• [EXERCISE PROMPT]
Please give back only the lines below from the one containing "apply bind_ok in H. destruct H as ([] & s5" to the one containing "destruct (checkpoint_at env (d", each repeated word for word, both ends included.

• [MATERIAL TO PROCESS]
(** X17. When every batch of the training stream is shorter than the batch
    size - a training file with fewer pairs than [batch_size], say -
    training runs to completion without a single optimizer step or
    validation, and the end-of-training checkpoint holds the freshly
    initialised parameters. *)
Theorem training_on_short_batches_only
  (p dir : string) (val_path : option string) (conv : bool)
  (lines : list string) (s0 : Sess) :
  read_file env p = Some lines ->
  Forall (short_batch cfg) (pairwise_reader env lines (batch_size cfg)) ->
  can_write env (train_final_path dir) = true ->
  train env cfg (Some p) val_path (Some dir) false conv s0
  = (Ok tt,
     {| params := initial_values env;
        trace := trace s0
                 ++ [InitAll; Save (train_final_path dir) (initial_values env)];
        written := written s0 |}).
Proof.
  intros Hread Hshort Hwrite. unfold train.
  rewrite (bind_step _ _ s0 (length lines) s0)
    by (unfold get_file_line_count, open_read; rewrite Hread; reflexivity).
  destruct (build_train_graph conv s0) as (tg & Hb).
  rewrite (bind_step _ _ s0 tg s0 Hb).
  set (s1 := {| params := initial_values env; trace := trace s0 ++ [InitAll];
                written := written s0 |}).
  rewrite (bind_step _ _ s0 tt s1) by reflexivity.
  destruct (short_epochs_do_nothing tg p val_path (Some dir) lines (max_epochs cfg)
              {| step := 0; smallest_val_loss := 100000; train_loss := 0 |} s1
              Hread Hshort) as (loc' & Hloop).
  rewrite (bind_step _ _ s1 loc' s1 Hloop).
  simpl. unfold bind at 1. unfold ret at 1. unfold saver_save.
  unfold train_final_path in Hwrite. rewrite Hwrite.
  unfold bind, get_params, log. simpl. now rewrite <- app_assoc.
Qed.


Lemma emits_train_batch_any Q tg val_path dir loc Xb :
  Q TrainStep -> Q ValLoss -> (forall p P, Q (Save p P)) ->
  emits Q (train_batch env cfg tg val_path dir loc Xb).
Proof.
  intros Ht Hv Hs. unfold train_batch. destruct (negb _); [apply emits_ret | ].
  apply emits_bind; [now apply emits_run_optimizer | ]. intros l.
  destruct (Z.eqb (eval_frequency cfg) 0); [apply emits_raise | ].
  destruct (Z.eqb _ 0); [ | apply emits_ret].
  apply emits_bind; [now apply emits_validation_pass | ]. intros v.
  destruct (Rlt_dec v (smallest_val_loss loc)); [ | apply emits_ret].
  apply emits_bind; [apply emits_dir_plus | ]. intros path.
  apply emits_bind; [apply emits_saver_save; intros; apply Hs | ].
  intros; apply emits_ret.
Qed.

Lemma train_start_first_event dir load_model s r s' :
  train_start env dir load_model s = (r, s') ->
  (is_ok r = false /\ trace s' = trace s)
  \/ exists e, start_event env dir load_model e /\ trace s' = trace s ++ [e].
Proof.
  unfold train_start, start_event. destruct load_model; simpl.
  - destruct dir as [dir|]; [ | intros H; injection H as <- <-; now left].
    destruct (get_checkpoint_state env dir) as [ckpt|] eqn:Hck;
      [ | intros H; injection H as <- <-; now left].
    destruct (String.eqb _ _); [intros H; injection H as <- <-; now left | ].
    unfold saver_restore.
    destruct (checkpoint_at env _); intros H; injection H as <- <-.
    + right. exists (Restore (model_checkpoint_path ckpt)). split; [ | reflexivity].
      now exists dir, ckpt.
    + now left.
  - intros H. injection H as <- <-. right. now exists InitAll.
Qed.

(** X19. The session's parameters are set exactly once, before anything else:
    whatever a run of train does and however it ends, either the session
    did nothing, or its first event is the initialisation (without
    [load_model]) or the restore of the checkpoint named by the checkpoint
    state of [checkpoint_dir] (with [load_model]), and every later event is
    an optimizer step, a validation loss or a save. *)
Theorem train_sets_parameters_first
  (train_path val_path checkpoint_dir : option string) (load_model conv : bool)
  (s0 : Sess) :
  exists tr : list Event,
    trace (snd (train env cfg train_path val_path checkpoint_dir load_model conv s0))
    = trace s0 ++ tr
    /\ (tr = []
        \/ exists e tr',
             tr = e :: tr'
             /\ start_event env checkpoint_dir load_model e
             /\ Forall step_event tr').
Proof.
  destruct (train env cfg train_path val_path checkpoint_dir load_model conv s0)
    as [r s] eqn:H.
  simpl. unfold train in H.
  assert (Hquiet : forall s1, trace s1 = trace s0 ->
            exists tr, trace s1 = trace s0 ++ tr
              /\ (tr = [] \/ exists e tr', tr = e :: tr'
                    /\ start_event env checkpoint_dir load_model e
                    /\ Forall step_event tr')).
  { intros s1 E. exists []. rewrite app_nil_r. auto. }
  apply bind_inv in H. destruct H as [(n & s1 & H1 & H) | (_ & r0 & H1 & _)].
  2:{ apply Hquiet. eapply emits_nothing; [ | exact H1].
      apply emits_get_file_line_count. }
  apply emits_nothing in H1; [ | apply emits_get_file_line_count].
  apply bind_inv in H. destruct H as [(tg & s2 & H2 & H) | (_ & r0 & H2 & _)].
  2:{ apply Hquiet. rewrite <- H1. eapply emits_nothing; [ | exact H2].
      apply emits_build. }
  apply emits_nothing in H2; [ | apply emits_build].
  assert (E2 : trace s2 = trace s0) by congruence. clear H1 H2.
  apply bind_inv in H. destruct H as [([] & s3 & H3 & H) | (_ & r0 & H3 & Hr0)].
  2:{ apply train_start_first_event in H3.
      destruct H3 as [(_ & E) | (e & He & E)].
      - apply Hquiet. congruence.
      - exists [e]. split; [congruence | ]. right. exists e, []. auto. }
  apply train_start_first_event in H3.
  destruct H3 as [(Hr & _) | (e & He & E3)]; [discriminate Hr | ].
  assert (Hrest : exists tr', trace s = trace s3 ++ tr' /\ Forall step_event tr').
  { revert H. apply (emits_bind step_event).
    - apply emits_repeat_m. intros loc. unfold train_epoch.
      apply emits_bind; [apply emits_open_read | ]. intros stream.
      apply emits_for_each. intros. apply emits_train_batch_any; simpl; auto.
    - intros _. apply emits_bind; [apply emits_dir_plus | ]. intros path.
      apply emits_saver_save. intros; exact I. }
  destruct Hrest as (tr' & E & F).
  exists (e :: tr'). split.
  - rewrite E, E3, E2, <- app_assoc. reflexivity.
  - right. exists e, tr'. auto.
Qed.

(* --------------------------------------------------------------------- *)
(** *** Inference *)

Lemma emits_test_start Q dir load_model :
  Q InitAll -> (forall p, Q (Restore p)) ->
  emits Q (test_start env dir load_model).
Proof.
  intros Hi Hr. unfold test_start. destruct load_model.
  - apply emits_bind; [apply emits_dir_plus | ]. intros p.
    now apply emits_saver_restore.
  - now apply emits_initialize.
Qed.

(** X20. Inference only initialises or restores, and scores: whatever a run of
    test does and however it ends, no event of it is an optimizer step, a
    validation loss or a save. *)
Theorem test_only_scores
  (test_path out_path checkpoint_dir : option string) (load_model conv : bool)
  (s0 : Sess) :
  exists tr : list Event,
    trace (snd (test env cfg test_path out_path checkpoint_dir load_model conv s0))
    = trace s0 ++ tr
    /\ Forall inference_event tr.
Proof.
  destruct (test env cfg test_path out_path checkpoint_dir load_model conv s0)
    as [r s] eqn:H.
  simpl. revert H. unfold test.
  apply emits_bind; [apply emits_get_file_line_count | ]. intros n.
  apply emits_bind; [apply emits_build | ]. intros g.
  apply emits_bind; [apply emits_open_read | ]. intros stream.
  apply emits_bind.
  { destruct out_path as [o|]; [ | apply emits_raise].
    destruct (can_write env o); [apply emits_ret | apply emits_raise]. }
  intros _. apply emits_bind; [apply emits_test_start; simpl; auto | ].
  intros _. apply emits_bind; [ | intros; apply emits_ret].
  destruct (batch_size cfg); [apply emits_raise | ].
  apply emits_repeat_m. intros acc. apply emits_test_batch. exact I.
Qed.

Lemma test_ok_inv test_path out_path dir load_model conv s0 s :
  test env cfg test_path out_path dir load_model conv s0 = (Ok tt, s) ->
  exists p lines g s1 rest,
    test_path = Some p
    /\ read_file env p = Some lines
    /\ batch_size cfg <> O
    /\ test_start env dir load_model s0 = (Ok tt, s1)
    /\ repeat_m (ceil_div (length lines) (batch_size cfg))
                (test_batch env cfg g) lines s1 = (Ok rest, s).
Proof.
  intros H. unfold test in H.
  apply bind_ok in H. destruct H as (n & s1 & H1 & H).
  apply bind_ok in H. destruct H as (g & s2 & H2 & H).
  apply bind_ok in H. destruct H as (stream & s3 & H3 & H).
  apply bind_ok in H. destruct H as ([] & s4 & H4 & H).
  apply bind_ok in H. destruct H as ([] & s5 & H5 & H).
  apply bind_ok in H. destruct H as (rest & s6 & H6 & H).
  injection H as <-.
  unfold get_file_line_count, open_read in H1.
  destruct test_path as [p|]; [ | discriminate H1].
  destruct (read_file env p) as [lines|] eqn:Hread; [ | discriminate H1].
  injection H1 as <- <-.
  assert (s2 = s0) as ->.
  { unfold build in H2. destruct (test_graph conv empty_store) as [[g' st]|];
      [now injection H2 as _ <- | discriminate H2]. }
  assert (stream = lines /\ s3 = s0) as [-> ->].
  { unfold open_read in H3. rewrite Hread in H3. now injection H3 as <- <-. }
  assert (s4 = s0) as ->.
  { destruct out_path as [o|]; [ | discriminate H4].
    destruct (can_write env o); [now injection H4 as <- | discriminate H4]. }
  destruct (batch_size cfg) as [|bs] eqn:Hbs; [discriminate H6 | ].
  exists p, lines, g, s5, rest. repeat split; auto.
Qed.

Lemma test_start_params dir load_model s0 s1 :
  test_start env dir load_model s0 = (Ok tt, s1) ->
  if load_model
  then exists d, dir = Some d
                 /\ checkpoint_at env (test_restore_path d) = Some (params s1)
  else params s1 = initial_values env.
Proof.
  unfold test_start, dir_plus, saver_restore, test_restore_path.
  destruct load_model.
  - destruct dir as [d|]; [ | discriminate].
    unfold bind at 1. unfold ret at 1.
    destruct (checkpoint_at env (d ++ "data.ckpt")) as [P|] eqn:Hck;
      [ | discriminate].
    intros H. injection H as <-. exists d. now rewrite Hck.
  - intros H. now injection H as <-.
Qed.

Lemma test_batch_preserves_params g stream :
  preserves params (test_batch env cfg g stream).
Proof.
  unfold test_batch.
  destruct (pointwise_generate env stream (batch_size cfg)) as [[Xb rest]|];
    [ | apply preserves_raise].
  apply preserves_bind.
  - unfold run_scores. destruct (point_feed_fits _ _ _ _ _ _);
      [ | apply preserves_raise].
    apply preserves_bind; [apply preserves_get_params | ]. intros P.
    destruct (Float32.fscores _ _ _ _ _ _ _ _ _ _); [ | apply preserves_raise].
    apply preserves_bind; [apply preserves_log_params | ].
    intros; apply preserves_ret.
  - intros sc. apply preserves_bind; [ | intros; apply preserves_ret].
    apply preserves_for_each. intros. apply preserves_write_params.
Qed.

(** X21. Scoring never touches the parameters: when test runs to completion
    the session holds exactly the parameters of the checkpoint
    [checkpoint_dir + 'data.ckpt'] (with [load_model]) or the initial values
    (without). *)
Theorem test_keeps_parameters
  (test_path out_path checkpoint_dir : option string) (load_model conv : bool)
  (s0 s : Sess) :
  test env cfg test_path out_path checkpoint_dir load_model conv s0 = (Ok tt, s) ->
  if load_model
  then exists dir, checkpoint_dir = Some dir
                   /\ checkpoint_at env (test_restore_path dir) = Some (params s)
  else params s = initial_values env.
Proof.
  intros H. apply test_ok_inv in H.
  destruct H as (p & lines & g & s1 & rest & _ & _ & _ & Hstart & Hloop).
  apply test_start_params in Hstart.
  assert (E : params s = params s1).
  { revert Hloop. apply preserves_repeat_m. intros.
    apply test_batch_preserves_params. }
  now rewrite E.
Qed.

Lemma scores_in_range P g fq fd (mask : list Mat) (fw : list Vec) mu sigma :
  Forall open_unit (scores cfg P g fq fd mask fw mu sigma).
Proof. destruct g; simpl; apply tanh_all_in_range. Qed.




Lemma ceil_div_tight (n m : nat) :
  (0 < m)%nat ->
  (ceil_div n m * m < n + m)%nat
  /\ (ceil_div n m * m = n <-> n mod m = 0)%nat.
Proof.
  intros Hm. unfold ceil_div.
  pose proof (Nat.div_mod_eq (n + m - 1) m) as E.
  pose proof (Nat.mod_upper_bound (n + m - 1) m) as U.
  pose proof (Nat.div_mod_eq n m) as En.
  pose proof (Nat.mod_upper_bound n m) as Un.
  set (k := ((n + m - 1) / m)%nat) in *. set (r := ((n + m - 1) mod m)%nat) in *.
  set (a := (n / m)%nat) in *. set (b := (n mod m)%nat) in *.
  assert (Ub : (b < m)%nat) by (apply Un; lia).
  assert (Ur : (r < m)%nat) by (apply U; lia).
  split; [nia | ]. split; intros H.
  - assert (Hk : (m * k = m * a + b)%nat) by lia.
    assert (k = a) by nia. subst k. lia.
  - assert (Hk : (m * a + m - 1 = m * k + r)%nat) by lia.
    assert (k = a) by nia. subst k. lia.
Qed.

(** X23. The surplus of the output over the test points is under one batch:
    when test runs to completion on a file of [N] lines it has written
    fewer than [N + batch_size] lines, and exactly [N] if and only if
    [batch_size] divides [N]. *)
Theorem test_surplus_lines
  (test_path out_path checkpoint_dir : option string) (load_model conv : bool)
  (s0 s : Sess) :
  test env cfg test_path out_path checkpoint_dir load_model conv s0 = (Ok tt, s) ->
  exists p lines,
    test_path = Some p
    /\ read_file env p = Some lines
    /\ (length (written s) < length (written s0) + length lines + batch_size cfg)%nat
    /\ (length (written s) = (length (written s0) + length lines)%nat
        <-> (length lines mod batch_size cfg = 0)%nat).
Proof.
  intros H. apply test_ok_inv in H.
  destruct H as (p & lines & g & s1 & rest & Hp & Hread & Hbs & Hstart & Hloop).
  apply test_start_written in Hstart. apply test_loop_ok in Hloop.
  destruct Hloop as (batches & Hn & Hall & Hw).
  assert (Hlen : length (written s)
                 = (length (written s0)
                    + ceil_div (length lines) (batch_size cfg) * batch_size cfg)%nat).
  { rewrite Hw, Hstart, length_app, length_map.
    rewrite (concat_length_uniform _ _ Hall). f_equal. f_equal. exact Hn. }
  destruct (ceil_div_tight (length lines) (batch_size cfg)) as (Hlt & Hiff);
    [lia | ].
  exists p, lines. split; [exact Hp | ]. split; [exact Hread | ]. split; [lia | ].
  rewrite Hlen. rewrite <- Hiff. lia.
Qed.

• [WRITTEN ANSWER]
  apply bind_ok in H. destruct H as ([] & s5 & H5 & H).
  apply bind_ok in H. destruct H as (rest & s6 & H6 & H).
  injection H as <-.
  unfold get_file_line_count, open_read in H1.
  destruct test_path as [p|]; [ | discriminate H1].
  destruct (read_file env p) as [lines|] eqn:Hread; [ | discriminate H1].
  injection H1 as <- <-.
  assert (s2 = s0) as ->.
  { unfold build in H2. destruct (test_graph conv empty_store) as [[g' st]|];
      [now injection H2 as _ <- | discriminate H2]. }
  assert (stream = lines /\ s3 = s0) as [-> ->].
  { unfold open_read in H3. rewrite Hread in H3. now injection H3 as <- <-. }
  assert (s4 = s0) as ->.
  { destruct out_path as [o|]; [ | discriminate H4].
    destruct (can_write env o); [now injection H4 as <- | discriminate H4]. }
  destruct (batch_size cfg) as [|bs] eqn:Hbs; [discriminate H6 | ].
  exists p, lines, g, s5, rest. repeat split; auto.
Qed.

Lemma test_start_params dir load_model s0 s1 :
  test_start env dir load_model s0 = (Ok tt, s1) ->
  if load_model
  then exists d, dir = Some d
                 /\ checkpoint_at env (test_restore_path d) = Some (params s1)
  else params s1 = initial_values env.
Proof.
  unfold test_start, dir_plus, saver_restore, test_restore_path.
  destruct load_model.
  - destruct dir as [d|]; [ | discriminate].
    unfold bind at 1. unfold ret at 1.
    destruct (checkpoint_at env (d ++ "data.ckpt")) as [P|] eqn:Hck;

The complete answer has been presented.